Role/Department Description:
Responsibilities:
- 35% Machine Learning or Natural Language Processing Project to improve experience for clients, increase automation and provide cost savings.
- 20% Maintain completed ML/NLP programs. All processes used by clients will be supported and any issues with them will be quickly addressed.
- 20% Research for new ML/NLP project to ensure that we are performing all tasks in the best way possible.
- 15% Communicate project status with business stakeholders and senior managers to set expectations on project completions.
- 5% Holds regular meetings for projects (and reports, if any) to update status and help with any road blocks to ensure quicker deliverables.
- 5% Mentor/train junior machine learning engineers.
Required Skills:
- Masters/PhD in machine learning or a related field to come up with the ideal solutions for challenging problems.
- Strong object-oriented programming skills to write good quality code.
- Technical Skills: Python, Deep Learning: Tensorflow 2, Keras or PyTorch, Cloud experience.
- Communication skills for working with Product Developers and other engineers.
- Leadership skills: Leading a project with multiple people.
- Write and design application services needed for other engineering teams to use our processes.
- Project management skills to successfully lead a project.
- Problem solving and analysis to come up with the ideal solutions for challenging problems.
Additional Job Description:
Decision Making:
- Determining what machine learning algorithms to use.
- Determining whether machine learning should be used for this use case.
- As a manager/project lead: determine what other engineers in the group will be working on.
Working Relationships with:
- Product/Content Developers/ Project Managers to review requirements weekly.

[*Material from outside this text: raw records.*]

Lemma open_bind_Ok {A B} (m : Open A) (k : A → Open B) p b p' :
  open_bind m k p = (Ok b, p') → ∃ a p1, m p = (Ok a, p1) ∧ k a p1 = (Ok b, p').
Proof. unfold open_bind. destruct (m p) as [[a|e] p1]; [eauto|done]. Qed.

Lemma open_call_Ok {A} events (f : nat → Result A SqliteError) (p : Process Content) a p' :
  open_call events f p = (Ok a, p') → f (ps_calls p) = Ok a.
Proof. unfold open_call. intros [= Hf _]. by destruct (f (ps_calls p)); [injection Hf as ->|]. Qed.

Lemma require_Ok (condition : bool) detail values (p : Process Content) p' :
  require_policy condition detail values p = (Ok tt, p') → condition = true.
Proof. unfold require_policy. by destruct condition. Qed.

(** Every setting of the policy, as SQLite read it back. *)
Record verified_policy (role : Role) : Prop := {
  vp_journal : ∃ n mode, pf_text platform n role "journal_mode" = Ok mode ∧ eq_ignore_ascii_case mode "wal" = true;
  vp_synchronous : ∃ n, pf_integer platform n role "synchronous" = Ok 2%Z;
  vp_foreign_keys : ∃ n, pf_integer platform n role "foreign_keys" = Ok 1%Z;
  vp_trusted_schema : ∃ n, pf_integer platform n role "trusted_schema" = Ok 0%Z;
  vp_busy_timeout : ∃ n, pf_integer platform n role "busy_timeout" = Ok BUSY_TIMEOUT;
  vp_application_id : ∃ n, pf_integer platform n role "application_id" = Ok APPLICATION_ID
}.

(** A setting read back and found to be what it must be. *)
Lemma checked_integer role pragma expected detail values (p : Process Content) p' :
  (let^^ z := query_integer platform role pragma in require_policy (z =? expected)%Z detail values) p = (Ok tt, p') →
  ∃ n, pf_integer platform n role pragma = Ok expected.
Proof.
  intros (z & p1 & Hq & Hr)%open_bind_Ok. apply open_call_Ok in Hq. apply require_Ok, Z.eqb_eq in Hr as ->. by exists (ps_calls p).
Qed.
(* ===== verification/StoreWriter.v ===== *)
(** * The serialized writer ([pantheon-store/src/store.rs])

    [Store::write] as threads run it at the same time: the thread's own record of the
    stores it is inside, which refuses a re-entry; the lock, which waits; the
    transaction; and what a panic leaves. What a transaction does to its database is
    [Transaction.run]; every interleaving is a sequence of steps. *)

From Stdlib Require Import ZArith Lia.
From stdpp Require Import gmap functions.
From S2P Require Import Prelude Sql Schema Transaction.

(** One [Store::write] a thread is in: still at the lock, or in its transaction, with
    the connection as it was when the lock was taken. *)
Inductive Frame : Type :=
| Waiting (store : Z)
| Inside (store : Z) (begun : Connection).

Definition frame_store (f : Frame) : Z := match f with Waiting s => s | Inside s _ => s end.

(** The threads' nested writes, innermost first; what each recorded in [WRITES_HELD],
    in the order it was recorded; the locks taken and the poisoned ones; and the
    connection behind each lock. *)
Record Writers : Type := {
  wr_frames : nat → list Frame;
  wr_held : nat → list Z;
  wr_locked : gset Z;
  wr_poisoned : gset Z;
  wr_conn : Z → Connection
}.

(** The guard's drop: the last entry of that store goes. *)
Fixpoint remove_first (s : Z) (held : list Z) : list Z :=
  match held with
  | [] => []
  | x :: held' => if Z.eqb x s then held' else x :: remove_first s held'
  end.

Definition remove_last (s : Z) (held : list Z) : list Z := reverse (remove_first s (reverse held)).

(** What a thread does next: call [write], be given the lock, or leave the closure, with
    an answer or unwinding. *)
Inductive WriteLabel : Type :=
| Enter (store : Z)
| Lock
| Leave (d : Driver) (f : Tx unit)
| Panic (d : Driver).

Inductive WriteOutcome : Type :=
| Entered
| Acquired
| Returned (r : Result unit StoreError)
| Unwinding.

Definition reentered : StoreError :=
  ConnectionUnavailable (message "cannot re-enter the serialized authoritative writer of a store" []).
Definition poisoned : StoreError :=
  ConnectionUnavailable (message "the authoritative writer is poisoned by an earlier panic" []).

(** The end of a write: the lock is dropped before the guard. *)
Definition left_write (t : nat) (s : Z) (rest : list Frame) (c : Connection) (poison : gset Z) (w : Writers) : Writers := {|
  wr_frames := <[ t := rest ]> (wr_frames w);
  wr_held := <[ t := remove_last s (wr_held w t) ]> (wr_held w);
  wr_locked := wr_locked w ∖ {[ s ]};
  wr_poisoned := poison ∪ wr_poisoned w;
  wr_conn := <[ s := c ]> (wr_conn w)
|}.

(** One step of one thread, or [None] when the thread cannot take it now. *)
Definition write_step (t : nat) (l : WriteLabel) (w : Writers) : option (WriteOutcome * Writers) :=
  match wr_frames w t, l with
  | Waiting s :: rest, Lock =>
      if bool_decide (s ∈ wr_locked w) then None
      else if bool_decide (s ∈ wr_poisoned w) then
        Some (Returned (Err poisoned),
              {| wr_frames := <[ t := rest ]> (wr_frames w); wr_held := <[ t := remove_last s (wr_held w t) ]> (wr_held w);
                 wr_locked := wr_locked w; wr_poisoned := wr_poisoned w; wr_conn := wr_conn w |})
      else
        Some (Acquired,
              {| wr_frames := <[ t := Inside s (wr_conn w s) :: rest ]> (wr_frames w); wr_held := wr_held w;
                 wr_locked := {[ s ]} ∪ wr_locked w; wr_poisoned := wr_poisoned w; wr_conn := wr_conn w |})
  | Waiting _ :: _, _ => None
  | Inside s begun :: rest, Leave d f =>
      let (r, c) := run d f begun in Some (Returned r, left_write t s rest c ∅ w)
  | Inside s begun :: rest, Panic d =>
      if conn_autocommit begun then Some (Unwinding, left_write t s rest (rolled_back d begun) {[ s ]} w) else None
  | frames, Enter s =>
      if bool_decide (s ∈ wr_held w t) then Some (Returned (Err reentered), w)
      else
        Some (Entered,
              {| wr_frames := <[ t := Waiting s :: frames ]> (wr_frames w); wr_held := <[ t := wr_held w t ++ [s] ]> (wr_held w);
                 wr_locked := wr_locked w; wr_poisoned := wr_poisoned w; wr_conn := wr_conn w |})
  | _, _ => None
  end.

(** Nobody writes yet. *)
Definition idle (conn : Z → Connection) : Writers := {|
  wr_frames := fun _ => []; wr_held := fun _ => []; wr_locked := ∅; wr_poisoned := ∅; wr_conn := conn |}.

(** An interleaving of the threads' steps. *)
Fixpoint interleave (steps : list (nat * WriteLabel)) (w : Writers) : option Writers :=
  match steps with
  | [] => Some w
  | (t, l) :: rest => match write_step t l w with Some (_, w') => interleave rest w' | None => None end
  end.

(** ** The specification: one transaction after another *)

(** What a step does to the store it ends a write of, all at once. *)
Definition ended (w : Writers) (x : nat * WriteLabel) : option (Z * (Connection → Connection)) :=
  match wr_frames w x.1, x.2 with
  | Inside s _ :: _, Leave d f => Some (s, fun c => (run d f c).2)
  | Inside s _ :: _, Panic d => Some (s, rolled_back d)
  | _, _ => None
  end.

Definition apply_ended (s : Z) (c : Connection) (x : Z * (Connection → Connection)) : Connection :=
  if Z.eqb x.1 s then x.2 c else c.

(** The transactions of an interleaving, in the order they ended. *)
Fixpoint serial (steps : list (nat * WriteLabel)) (w : Writers) : list (Z * (Connection → Connection)) :=
  match steps with
  | [] => []
  | x :: rest =>
      match write_step x.1 x.2 w with
      | Some (_, w') => match ended w x with Some e => e :: serial rest w' | None => serial rest w' end
      | None => []
      end
  end.

(** ** The invariant *)

(** One thread's frames agree with its own record, only the innermost can be at the lock,
    and no store is there twice. *)
Record thread_ok (frames : list Frame) (held : list Z) : Prop := {
  to_held : held = reverse (map frame_store frames);
  to_once : NoDup (map frame_store frames);
  to_inner : ∀ s, Waiting s ∉ tail frames
}.

Record writers_ok (w : Writers) : Prop := {
  wo_thread : ∀ t, thread_ok (wr_frames w t) (wr_held w t);
  wo_locked : ∀ s, s ∈ wr_locked w ↔ ∃ t c, Inside s c ∈ wr_frames w t;
  wo_alone : ∀ s t t' c c', Inside s c ∈ wr_frames w t → Inside s c' ∈ wr_frames w t' → t = t';
  wo_conn : ∀ s t c, Inside s c ∈ wr_frames w t → wr_conn w s = c
}.

Lemma idle_ok conn : writers_ok (idle conn).
Proof.
  split; cbn.
  - intros t. split; [done|constructor|]. intros s Hs. by apply not_elem_of_nil in Hs.
  - intros s. split; [done|]. by intros (t & c & []%not_elem_of_nil).
  - by intros s t t' c c' []%not_elem_of_nil.
  - by intros s t c []%not_elem_of_nil.
Qed.

Lemma remove_last_held s rest : remove_last s (reverse (s :: map frame_store rest)) = reverse (map frame_store rest).
Proof. unfold remove_last. rewrite reverse_involutive. cbn. by rewrite Z.eqb_refl. Qed.

Lemma inside_store s c frames : Inside s c ∈ frames → s ∈ map frame_store frames.
Proof. intros Hin. by apply (list_elem_of_fmap_2 frame_store) in Hin. Qed.

(** The thread's own record after a frame has gone. *)
Lemma thread_ok_pop f rest held :
  thread_ok (f :: rest) held → thread_ok rest (remove_last (frame_store f) held).
Proof.
  intros [-> Hnd Hin]. cbn [map tail] in *. split.
  - by apply remove_last_held.
  - by apply NoDup_cons in Hnd as [_ ?].
  - intros s Hs. apply (Hin s). destruct rest; [done|]. by right.
Qed.

Lemma thread_ok_push s frames held :
  thread_ok frames held → (∀ s', Waiting s' ∉ frames) → s ∉ held → thread_ok (Waiting s :: frames) (held ++ [s]).
Proof.
  intros [-> Hnd _] Hrun Hs. split; cbn [map frame_store tail].
  - by rewrite reverse_cons.
  - apply NoDup_cons. split; [|done]. by rewrite elem_of_reverse in Hs.
  - done.
Qed.

(** A thread that is not at the lock is at none. *)
Lemma running frames held :
  thread_ok frames held → (∀ s rest, frames ≠ Waiting s :: rest) → ∀ s, Waiting s ∉ frames.
Proof.
  intros [_ _ Hin] Hne s Hs. destruct frames as [|f rest]; [by apply not_elem_of_nil in Hs|].
  apply elem_of_cons in Hs as [<-|Hs]; [by eapply Hne|by eapply Hin].
Qed.

(** The cases of a thread's update. *)
Ltac at_thread t t' :=
  destruct (decide (t = t')) as [<-|?]; rewrite ?fn_lookup_insert, ?fn_lookup_insert_ne by done.

(** What a thread is inside, seen through one thread's update. *)
Lemma inside_update t frames (fs : nat → list Frame) t' s c :
  Inside s c ∈ (<[ t := frames ]> fs) t' ↔ (t = t' ∧ Inside s c ∈ frames) ∨ (t ≠ t' ∧ Inside s c ∈ fs t').
Proof. at_thread t t'; naive_solver. Qed.

(** A step that changes no thread's transactions, no lock and no connection. *)
Lemma same_inside_ok w t frames held poison :
  writers_ok w → thread_ok frames held → (∀ s c, Inside s c ∈ frames ↔ Inside s c ∈ wr_frames w t) →
  writers_ok {| wr_frames := <[ t := frames ]> (wr_frames w); wr_held := <[ t := held ]> (wr_held w);
                wr_locked := wr_locked w; wr_poisoned := poison; wr_conn := wr_conn w |}.
Proof.
  intros [Ht Hl Ha Hc] Hok Hin.
  assert (∀ t' s c, Inside s c ∈ (<[ t := frames ]> (wr_frames w)) t' ↔ Inside s c ∈ wr_frames w t') as Hsame.
  { intros t' s c. rewrite inside_update, Hin. destruct (decide (t = t')) as [->|?]; naive_solver. }
  split; cbn [wr_frames wr_held wr_locked wr_poisoned wr_conn].
  - intros t'. at_thread t t'; [done|apply Ht].
  - intros s. rewrite Hl. by setoid_rewrite Hsame.
  - intros s t1 t2 c1 c2. rewrite !Hsame. apply Ha.
  - intros s t1 c. rewrite Hsame. apply Hc.
Qed.

(** The lock is given. *)
Lemma acquired_ok w t s rest :
  writers_ok w → wr_frames w t = Waiting s :: rest → s ∉ wr_locked w →
  writers_ok {| wr_frames := <[ t := Inside s (wr_conn w s) :: rest ]> (wr_frames w); wr_held := wr_held w;
                wr_locked := {[ s ]} ∪ wr_locked w; wr_poisoned := wr_poisoned w; wr_conn := wr_conn w |}.
Proof.
  intros [Ht Hl Ha Hc] Hf Hs.
  assert (∀ t' c, Inside s c ∉ wr_frames w t') as Hno by (intros t' c Hin; apply Hs, Hl; eauto).
  assert (∀ t' s' c, Inside s' c ∈ (<[ t := Inside s (wr_conn w s) :: rest ]> (wr_frames w)) t' ↔
            (t' = t ∧ s' = s ∧ c = wr_conn w s) ∨ Inside s' c ∈ wr_frames w t') as Hin.
  { intros t' s' c. rewrite inside_update, elem_of_cons. destruct (decide (t = t')) as [<-|?]; [|naive_solver].
    rewrite Hf, elem_of_cons. naive_solver. }
  split; cbn [wr_frames wr_held wr_locked wr_poisoned wr_conn].
  - intros t'. specialize (Ht t'). at_thread t t'; [|done]. rewrite Hf in Ht. destruct Ht as [Hh Hnd Hin']. by split.
  - intros s'. rewrite elem_of_union, elem_of_singleton, Hl. setoid_rewrite Hin. split.
    + intros [->|(t' & c & Hx)]; eauto 8.
    + intros (t' & c & [(_ & -> & _)|Hx]); eauto.
  - intros s' t1 t2 c1 c2. rewrite !Hin. intros [(-> & -> & ->)|H1] [(-> & Hx & ->)|H2]; subst; try done;
      [by apply Hno in H2|by apply Hno in H1|by eapply Ha].
  - intros s' t' c. rewrite Hin. intros [(-> & -> & ->)|H1]; [done|by eapply Hc].
Qed.

(** A write ends. *)
Lemma left_ok w t s begun rest c poison :
  writers_ok w → wr_frames w t = Inside s begun :: rest → writers_ok (left_write t s rest c poison w).
Proof.
  intros [Ht Hl Ha Hc] Hf. pose proof (Ht t) as Hok. rewrite Hf in Hok. pose proof (to_once _ _ Hok) as Hnd. cbn [map frame_store] in Hnd.
  apply NoDup_cons in Hnd as [Hni _].
  assert (∀ t' s' c', Inside s' c' ∈ (<[ t := rest ]> (wr_frames w)) t' ↔ s' ≠ s ∧ Inside s' c' ∈ wr_frames w t') as Hin.
  { intros t' s' c'. rewrite inside_update. destruct (decide (t = t')) as [<-|Hne].
    - rewrite Hf, elem_of_cons. split; [|naive_solver]. intros [[_ Hx]|[? ?]]; [|done]. split; [|by right].
      intros ->. apply Hni. by eapply inside_store.
    - split; [|naive_solver]. intros [[? ?]|[_ Hx]]; [done|]. split; [|done]. intros ->. apply Hne.
      eapply (Ha s); [rewrite Hf; by left|exact Hx]. }
  unfold left_write. split; cbn [wr_frames wr_held wr_locked wr_poisoned wr_conn].
  - intros t'. at_thread t t'; [|apply Ht]. by eapply (thread_ok_pop (Inside s begun)).
  - intros s'. rewrite elem_of_difference, elem_of_singleton, Hl. setoid_rewrite Hin. naive_solver.
  - intros s' t1 t2 c1 c2. rewrite !Hin. intros [_ H1] [_ H2]. by eapply Ha.
  - intros s' t' c'. rewrite Hin. intros [Hne Hx]. rewrite fn_lookup_insert_ne by done. by eapply Hc.
Qed.

Lemma write_step_ok t l w o w' : writers_ok w → write_step t l w = Some (o, w') → writers_ok w'.
Proof.
  intros Hw. pose proof (wo_thread _ Hw t) as Hok. unfold write_step. destruct (wr_frames w t) as [|[s|s begun] rest] eqn:Hf.
  - destruct l as [s| | |]; try done. case_bool_decide as Hs; intros [= <- <-]; [done|].
    apply same_inside_ok; [done| |].
    + apply thread_ok_push; [done| |done]. by intros ? []%not_elem_of_nil.
    + intros s' c. rewrite Hf, elem_of_cons. naive_solver.
  - destruct l; try done. case_bool_decide as Hl; [done|]. case_bool_decide as Hp; intros [= <- <-].
    + apply same_inside_ok; [done|by apply (thread_ok_pop (Waiting s))|]. intros s' c. rewrite Hf, elem_of_cons. naive_solver.
    + by apply acquired_ok.
  - destruct l as [s'| |d f|d]; try done.
    + case_bool_decide as Hs; intros [= <- <-]; [done|]. apply same_inside_ok; [done| |].
      * apply thread_ok_push; [done| |done]. eapply running; [done|]. congruence.
      * intros s1 c. rewrite Hf, (elem_of_cons (Inside s begun :: rest)). naive_solver.
    + destruct (run d f begun) as [r c]. intros [= <- <-]. by eapply left_ok.
    + destruct (conn_autocommit begun); [|done]. intros [= <- <-]. by eapply left_ok.
Qed.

- Senior Software Engineers to coordinate engineering efforts weekly.
- System engineers as needed.
- Hardware needs/concerns monthly.
- Administrative and project related tasks weekly.
Major Challenges:
- Legacy code and breadth of proprietary domain knowledge Work on improving legacy code.
- Lack of documentation Add more documentation.
- Working with engineers in other time zones Finding times that work for both time zones, replying promptly to emails, keeping track of project progress in CQ/RPD.
- Working with poor performers Coaching.
- Working with competing priorities for multiple stakeholders Setting up appropriate timelines for each project.